Dodgers Analysis: The unsolvable dilemma of the bullpen game

Dave Roberts found himself without many good options at the end of Friday's series opener against the Giants (Photo: Kevin Semansky/AP)

LOS ANGELES — As the first game of the Dodgers/Giants series ended with Will Smith being pulled off of first base by a poor throw from Trea Turner, it got us to thinking: is a bullpen game compatible with a National League style of managing?

Roberts low on late-inning options

Obviously, having your starting catcher playing first base for the first time in his career is less than ideal, but by that point in the game, manager Dave Roberts didn’t have many options available to him. He could have moved Justin Turner over to first and put Smith in at the more familiar third base, but I’m not sure that would have affected the outcome much. Still, the moves that Roberts had left at that point of the game were very limited. Because, almost by design, if you try to do “bullpenning” in the National League, something will end up sucking before the end of the game, and the manager just has to pick his poison.

No DH = Hard Managerial Choices

Let me explain. With a designated hitter, you can make as many pitching changes as you want without any impact on your batting order. Not so in the National League. So if you go with a bullpen game, you know that your pitcher’s spot is probably going to come up at least three or four times during the course of the game. That means your going to either let your pitchers bat in the early innings (probably the best option) or burn through a ton of bench players constantly pinch hitting for the pitchers spot. You can paper over some of this with double switches, but sooner or later your going to end up with the situation that Dave Roberts found himself in once he lifted Albert Pujols in favor of pinch runner Walker Buehler in the tenth.

Think about it. Roberts had already burned through McKinstry, McKinney, and Pollock pinch-hitting earlier in the game. He’d lost Max Muncy to a double switch earlier in the game. So when Doc inserted Austin Barnes into the game, his hands were pretty much tied at that point. Barnes could play a little infield, too, but none of the options were very good.

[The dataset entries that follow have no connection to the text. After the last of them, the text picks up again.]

(** ** Every step *)

Lemma ask_ok n0 r s s' a : core_ok n0 s -> agree s a -> core_exec (Ask r) s = Some s' ->
  core_ok n0 s' /\ exists a', service_step a a' /\ agree s' a'.
Proof.
  intros (Hq & Hi & Hn) (A1 & A2 & A3) He. destruct (k_running s) eqn:Hr.
  - destruct Hq as [Hq Hc]. assert (Hs : k_calls s' = k_calls s ++ [(r, Waiting)] /\ k_running s' = true /\ k_spawned s' = k_spawned s /\
      node_query (k_node s') = mkChannel (pending waiting_query 0 (k_calls s ++ [(r, Waiting)])) None true true /\
      node_cmd (k_node s') = mkChannel (pending waiting_command 0 (k_calls s ++ [(r, Waiting)])) None true true /\
      node_internal (k_node s') = node_internal (k_node s) /\ (same_node n0 (k_node s) -> same_node n0 (k_node s'))).
    { destruct r as [q|c]; cbn in He; unfold CoreController_query, CoreController_command, chan_send in He; cbn in He;
        rewrite ?Hq, ?Hc in He; cbn in He; simplify_eq; cbn; rewrite !pending_snoc; cbn; rewrite ?app_nil_r; by split_and!. }
    destruct Hs as (E1 & E2 & E3 & E4 & E5 & E6 & E7). split.
    + unfold core_ok. rewrite E1, E2, E6. split_and!; try done; by apply E7.
    + eexists. split; [apply (service_ask a r) |]. split_and!; cbn; [congruence | | congruence]. by rewrite A1, A2, E1.
  - destruct Hq as (Hq & Hc & Hw). assert (Hs : k_calls s' = k_calls s ++ [(r, Gone)] /\ k_running s' = false /\ k_spawned s' = k_spawned s /\
      node_query (k_node s') = node_query (k_node s) /\ node_cmd (k_node s') = node_cmd (k_node s) /\
      node_internal (k_node s') = node_internal (k_node s) /\ (same_node n0 (k_node s) -> same_node n0 (k_node s'))).
    { destruct r as [q|c]; cbn in He; unfold CoreController_query, CoreController_command, chan_send in He; cbn in He;
        rewrite ?Hq, ?Hc in He; cbn in He; simplify_eq; cbn; by split_and!. }
    destruct Hs as (E1 & E2 & E3 & E4 & E5 & E6 & E7). split.
    + unfold core_ok. rewrite E1, E2, E4, E5, E6. split_and!; try done; try (by apply E7).
      apply Forall_app. split; [done | by repeat constructor].
    + eexists. split; [apply (service_ask a r) |]. split_and!; cbn; [congruence | | congruence]. by rewrite A1, A2, E1.
Qed.

(** The first message of a queue is that of the oldest call of its kind. *)
Lemma first_query m rest cs : pending waiting_query 0 cs = m :: rest ->
  exists q, m = mkReturnableMessage q (tx_return m) /\ oldest (tx_return m) (Query q) cs.
Proof.
  intros (j & [r rep] & Hj & Hm & Hb & _)%pending_head. cbn in Hm, Hb. destruct r as [q|], rep; try done. simplify_eq.
  exists q. split; [done |]. split; [done |]. intros j' r' Hlt Hj'. specialize (Hb _ _ Hlt Hj'). by destruct r'.
Qed.

Lemma first_command m rest cs : pending waiting_command 0 cs = m :: rest ->
  exists c, m = mkReturnableMessage c (tx_return m) /\ oldest (tx_return m) (Command c) cs /\
    forall res, pending waiting_command 0 (settle (Answered res) cs (tx_return m)) = rest /\
      pending waiting_query 0 (settle (Answered res) cs (tx_return m)) = pending waiting_query 0 cs.
Proof.
  intros (j & [r rep] & Hj & Hm & Hb & Hr)%pending_head. cbn in Hm, Hb, Hr. destruct r as [|c], rep; try done. simplify_eq.
  exists c. split; [done |]. cbn [tx_return]. split.
  - split; [done |]. intros j' r' Hlt Hj'. specialize (Hb _ _ Hlt Hj'). by destruct r'.
  - intros res. rewrite (settle_insert _ _ _ _ _ Hj). split; [by apply Hr | by eapply pending_quiet].
Qed.

Lemma let_down_settled cs : Forall (fun c => c.2 <> Waiting) (let_down cs).
Proof. apply Forall_forall. intros c (c' & -> & _)%list_elem_of_fmap. cbn. by destruct c'.2. Qed.

(** A panic of the loop. *)
Lemma stop_ok n0 s a i r : core_ok n0 s -> agree s a -> k_running s = true -> oldest i r (k_calls s) -> unfinished r = true ->
  core_ok n0 (drop_node s) /\ exists a', service_step a a' /\ agree (drop_node s) a'.
Proof.
  intros Hok (A1 & A2 & A3) Hr Ho Hu. pose proof (drop_lets_down _ _ Hok Hr) as Hg. split.
  - destruct Hok as (_ & Hi & Hn). unfold core_ok. rewrite Hg. cbn. split_and!; try done; [by apply let_down_settled | apply Hn..].
  - eexists. split; [eapply (service_stop a i r); [congruence | by rewrite A2 | done] |].
    split_and!; [done | by rewrite Hg, A2 | exact A3].
Qed.

Lemma serve_ok n0 ev s s' a : core_ok n0 s -> agree s a -> core_exec (Serve ev) s = Some s' ->
  core_ok n0 s' /\ exists a', rtc service_step a a' /\ agree s' a'.
Proof.
  intros Hok Ha He. cbn in He. destruct (k_running s) eqn:Hr; [| done].
  pose proof Hok as (Hq & Hi & Hn). rewrite Hr in Hq. destruct Hq as [Hq Hc]. unfold start_round in He. fold (k_node s) in He.
  destruct ev; unfold chan_recv in He.
  - rewrite Hq in He. cbn in He. destruct (pending waiting_query 0 (k_calls s)) as [|m rest] eqn:Ep; [done |]. simplify_eq.
    destruct (first_query _ _ _ Ep) as (q & Em & Ho). destruct (stop_ok n0 s a _ _ Hok Ha Hr Ho) as (H & a' & Hs & H'); [by destruct q |].
    split; [exact H |]. exists a'. split; [by apply rtc_once | exact H'].
  - rewrite Hc in He. cbn in He. destruct (pending waiting_command 0 (k_calls s)) as [|m rest] eqn:Ep; [done |].
    destruct (first_command _ _ _ Ep) as (c & Em & Ho & Hset). rewrite Em in He. cbn in He. destruct c as [name|span]; cbn in He; simplify_eq.
    + destruct (stop_ok n0 s a _ _ Hok Ha Hr Ho eq_refl) as (H & a' & Hs & H').
      split; [exact H |]. exists a'. split; [by apply rtc_once | exact H'].
    + destruct (Hset (Ok CoreOk)) as [S1 S2]. destruct Ha as (A1 & A2 & A3). split.
      * unfold core_ok. cbn. rewrite S1, S2. by split_and!.
      * eexists. split; [apply rtc_once, (service_answer a (tx_return m) span); [congruence | by rewrite A2] |].
        split_and!; cbn; [done | by rewrite A2 | by rewrite A3, fmap_app].
  - rewrite Hi in He. done.
  - destruct (sel_lan (k_select s)); [| done]. destruct (LanManager_next _) as [[r l]|] eqn:El; cbn in He; [| done]. simplify_eq.
    split; [| exists a; split; [done |]; destruct Ha as (A1 & A2 & A3); split_and!; cbn; [congruence | done | by rewrite app_nil_r]].
    assert (El' : lan l = lan (node_lan (k_node s))).
    { unfold LanManager_next in El. destruct (IfWatcher_select_next _) as [[? ?]|]; cbn in El; by simplify_eq. }
    split; [done |]. split; [done |]. destruct Hn as (N1 & N2 & N3 & N4). split_and!; cbn; congruence.
Qed.

Lemma core_run_ok n0 cs : forall s s' a, core_ok n0 s -> agree s a -> core_run cs s = Some s' ->
  core_ok n0 s' /\ exists a', rtc service_step a a' /\ agree s' a'.
Proof.
  induction cs as [|c cs IH]; intros s s' a Hok Ha Hr; cbn in Hr; [simplify_eq; eauto using rtc_refl |].
  destruct (core_exec c s) as [s1|] eqn:E; cbn in Hr; [| done].
  assert (core_ok n0 s1 /\ exists a1, rtc service_step a a1 /\ agree s1 a1) as (Hok1 & a1 & Hs1 & Ha1).
  { destruct c as [r|ev]; [| by eapply serve_ok]. destruct (ask_ok _ _ _ _ _ Hok Ha E) as (H & a' & Hs & H').
    split; [exact H |]. exists a'. split; [by apply rtc_once | exact H']. }
  destruct (IH _ _ _ Hok1 Ha1 Hr) as (H & a' & Hs & H'). split; [exact H |]. exists a'. split; [by etrans | exact H'].
Qed.

(** ** The service *)

(** What every state of the service satisfies. *)
Definition service_ok (a : service) : Prop :=
  (forall i r rep, a_calls a !! i = Some (r, rep) ->
     match rep with
     | Waiting => a_running a = true
     | Answered res => res = Ok CoreOk /\ exists span, r = Command (Discover span)
     | Gone => a_running a = false
     end) /\
  (forall i j ri rj repj, (i < j)%nat -> is_query ri = is_query rj -> a_calls a !! i = Some (ri, Waiting) ->
     a_calls a !! j = Some (rj, repj) -> repj = Waiting).

Lemma settle_lookup r cs tx j : settle r cs tx !! j = (fun c => if decide (j = tx) then (c.1, r) else c) <$> cs !! j.
Proof.
  unfold settle. case_decide as H; [subst; by rewrite list_lookup_alter_eq |]. rewrite list_lookup_alter_ne by done.
  by destruct (cs !! j).
Qed.

Lemma service_ok_step a a' : service_ok a -> service_step a a' -> service_ok a'.
Proof.
  intros [Hc Hf] Hs. destruct Hs as [r|i span Hr [Hi Ho]|i r Hr Ho Hu]; cbn.
  - split.
    + intros i r0 rep [[_ H]|[_ H]]%lookup_snoc_Some; [exact (Hc _ _ _ H) |]. simplify_eq. by destruct (a_running a).
    + intros i j ri rj repj Hlt Hk [[? Hi]|[-> Hi]]%lookup_snoc_Some [[? Hj]|[-> Hj]]%lookup_snoc_Some; simplify_eq; try lia.
      * by eapply (Hf i j).
      * pose proof (Hc _ _ _ Hi) as E. cbn in E. by rewrite E.
  - split.
    + intros j r0 rep. cbn. rewrite settle_lookup. destruct (a_calls a !! j) as [[r1 rep1]|] eqn:E; [| done]. cbn.
      specialize (Hc _ _ _ E). rewrite Hr in Hc. case_decide; intros [= <- <-]; [subst; simplify_eq; eauto | exact Hc].
    + intros j k rj rk repk Hlt Hk. cbn. rewrite !settle_lookup.
      destruct (a_calls a !! j) as [[r1 rep1]|] eqn:E1; [| done]. destruct (a_calls a !! k) as [[r2 rep2]|] eqn:E2; [| done]. cbn.
      case_decide; [by intros [= ? ?] |]. intros [= <- ->]. case_decide as H2; intros [= <- <-].
      * subst k. simplify_eq. by destruct (Ho _ _ Hlt E1).
      * by eapply (Hf j k).
  - assert (Hg : forall j r0 rep, let_down (a_calls a) !! j = Some (r0, rep) -> rep <> Waiting /\
        exists rep0, a_calls a !! j = Some (r0, rep0) /\ (rep = rep0 \/ rep = Gone)).
    { intros j r0 rep. unfold let_down. rewrite list_lookup_fmap. destruct (a_calls a !! j) as [[r1 rep1]|]; [| done]. cbn.
      intros [= <- <-]. split; [by destruct rep1 | exists rep1; destruct rep1; auto]. }
    split.
    + intros j r0 rep (Hw & rep0 & E & [->| ->])%Hg; [| done]. specialize (Hc _ _ _ E). destruct rep0; try done.
    + intros j k rj rk repk _ _ (Hw & _)%Hg. by destruct Hw.
Qed.

Lemma service_ok_reached a : rtc service_step service_init a -> service_ok a.
Proof.
  assert (H : forall a a', rtc service_step a a' -> service_ok a -> service_ok a').
  { induction 1; [done |]. eauto using service_ok_step. }
  intros Hr. by eapply H.
Qed.

(** ** Progress *)

(** The oldest command is taken up. *)
Lemma serve_command n0 s m rest : core_ok n0 s -> k_running s = true ->
  pending waiting_command 0 (k_calls s) = m :: rest ->
  exists s', core_exec (Serve NCmd) s = Some s' /\
    (k_running s' = false \/ k_running s' = true /\ pending waiting_command 0 (k_calls s') = rest).
Proof.
  intros (Hq & _) Hr Ep. rewrite Hr in Hq. destruct Hq as [_ Hc]. cbn. rewrite Hr. fold (k_node s). rewrite Hc.
  unfold chan_recv. cbn. rewrite Ep. destruct (first_command _ _ _ Ep) as (c & -> & _ & Hset). cbn in Hset |- *.
  destruct c as [name|span]; cbn; (eexists; split; [reflexivity |]); [by left | right]. split; [done |]. apply Hset.
Qed.

Lemma commands_drain n0 k : forall s a, core_ok n0 s -> agree s a -> k_running s = true ->
  length (pending waiting_command 0 (k_calls s)) = k ->
  exists rounds s', Forall (fun c => c = Serve NCmd) rounds /\ (length rounds <= k)%nat /\ core_run rounds s = Some s' /\
    forall i c, k_calls s' !! i <> Some (Command c, Waiting).
Proof.
  induction k as [|k IH]; intros s a Hok Ha Hr Hk.
  - exists [], s. split_and!; [constructor | done | done |]. intros i c Hi.
    assert (H : mkReturnableMessage c i ∈ pending waiting_command 0 (k_calls s)) by (apply elem_of_pending; by eexists _, _).
    destruct (pending waiting_command 0 (k_calls s)); [by apply elem_of_nil in H | done].
  - destruct (pending waiting_command 0 (k_calls s)) as [|m rest] eqn:Ep; [done |].
    destruct (serve_command _ _ _ _ Hok Hr Ep) as (s1 & E & Hs1). destruct (serve_ok _ _ _ _ _ Hok Ha E) as (Hok1 & a1 & _ & Ha1).
    destruct Hs1 as [Hs1|[Hr1 Hp1]].
    + exists [Serve NCmd], s1. split_and!; [by constructor | cbn; lia | cbn [core_run]; by rewrite E |].
      destruct Hok1 as (Hq & _). rewrite Hs1 in Hq. destruct Hq as (_ & _ & Hw). intros i c Hi.
      by apply (Forall_lookup_1 _ _ _ _ Hw) in Hi.
    + destruct (IH s1 a1 Hok1 Ha1 Hr1) as (rounds & s' & Hf & Hl & Hrun & Hw); [rewrite Hp1; cbn in Hk; lia |].
      exists (Serve NCmd :: rounds), s'. split_and!; [by constructor | cbn; lia | cbn [core_run]; by rewrite E | exact Hw].
Qed.

(** A query that waits is taken up, in its turn, and stops the node. *)
Lemma serve_query n0 s i q : core_ok n0 s -> k_running s = true -> k_calls s !! i = Some (Query q, Waiting) ->
  core_exec (Serve NQuery) s = Some (drop_node s).
Proof.
  intros (Hq & _) Hr Hi. rewrite Hr in Hq. destruct Hq as [Hq _]. cbn. rewrite Hr. fold (k_node s). rewrite Hq. unfold chan_recv. cbn.
  assert (H : mkReturnableMessage q i ∈ pending waiting_query 0 (k_calls s)) by (apply elem_of_pending; by eexists _, _).
  destruct (pending waiting_query 0 (k_calls s)) as [|m rest]; [by apply elem_of_nil in H | done].
Qed.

It all comes down to pitchers’ AB’s

This is going to be true with every National League bullpen game until the DH is added. The manager simply doesn’t have enough warm bodies on the bench to cover all the pitcher’s AB’s without damaging his team in some way. However, you sliced it, Roberts was in a tough spot in that game. On the other hand, if you can get one or two AB’s out of your starter (or even three), what a difference that makes at the end of the game. Suddenly, your bench is full of options and your not stuck with so many unattractive choices when you send your team out in the field late in a ballgame.

https://www.youtube.com/watch?v=4TlVXIAtOZE
Ouch….

So when Will Smith made that stretch to catch the high throw from Turner, there’s a big part of me that thinks if Pujols or Muncy or even McKinney were still in the game, there might have been a different outcome. And that is the bitterest pill of all.